**What you need to do:**
Look below for the line containing "recorded. *)"; from there through the line containing "heap : list obj;", both lines included, please set down each line exactly and nothing else.

**** Available records ****

(** * keras_core.metrics.metric: the [Metric] base class

    A shallow embedding of [src/keras_core/metrics/metric.py].

    Python objects live in a store ([heap]) and are referred to by
    location, so that the aliasing the class relies on is visible: the
    list bound to [self._variables] is the very list the tracker appends
    to.  Every method is a state transformer that returns the new store
    together with either an exception or a value; an exception keeps the
    mutations made before it was raised, as in Python. *)

From stdpp Require Import gmap strings list fin_maps.
From Stdlib Require Import ZArith.

#[local] Set Warnings "-register-all".
#[local] Open Scope string_scope.
#[local] Open Scope Z_scope.
#[local] Open Scope list_scope.

(** ** Values and objects *)

(** Object identity, what Python's [id()] returns. *)
Abbreviation loc := nat (only parsing).

(** Python values as far as the class handles them.  Mutable objects are
    reached through [VRef]; a tuple is an immutable value that may hold
    references. *)
Inductive value : Type :=
| VNone
| VBool (b : bool)
| VInt (z : Z)
| VStr (s : string)
| VRef (l : loc)
| VTuple (vs : list value).

(** Modelled from the spec: [backend.Variable], which [metric.py] imports:
    "a named, shaped, typed mutable numeric container, initialized via a
    pluggable initializer, marked non-trainable".  The numeric content is
    the flat list of the tensor's entries. *)
Record BackendVariable : Type := mkVariable {
  var_shape : value;
  var_dtype : value;
  var_trainable : bool;
  var_name : value;
  var_value : list Z
}.

(** Modelled from the spec: [keras_core.utils.tracking.Tracker], which
    [metric.py] imports: "an attribute-tracking hook that classifies an
    arbitrary value and records it under a category if it matches a
    predicate".  The configuration built in [Metric.__init__] has the two
    categories "variables" and "metrics"; each holds the list it stores
    into (by reference) and the set [stored_ids] of identities already
    recorded. *)
Record Tracker : Type := mkTracker {
  store_variables : loc;
  store_metrics : loc;
  stored_ids_variables : gset loc;
  stored_ids_metrics : gset loc
}.

Inductive obj : Type :=
| OVariable (v : BackendVariable)
| OMetric (cls : string) (attrs : gmap string value)
| OList (items : list value)
| OTracker (t : Tracker).

(** The program state: the object store and the counter of the naming
    utility ([auto_name] hands out a new name at each call). *)
Record state : Type := mkState {
  heap : list obj;
  name_uid : nat
}.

****

**Result:**
    recorded. *)
Record Tracker : Type := mkTracker {
  store_variables : loc;
  store_metrics : loc;
  stored_ids_variables : gset loc;
  stored_ids_metrics : gset loc
}.

Inductive obj : Type :=
| OVariable (v : BackendVariable)
| OMetric (cls : string) (attrs : gmap string value)
| OList (items : list value)
| OTracker (t : Tracker).

(** The program state: the object store and the counter of the naming
    utility ([auto_name] hands out a new name at each call). *)
Record state : Type := mkState {
  heap : list obj;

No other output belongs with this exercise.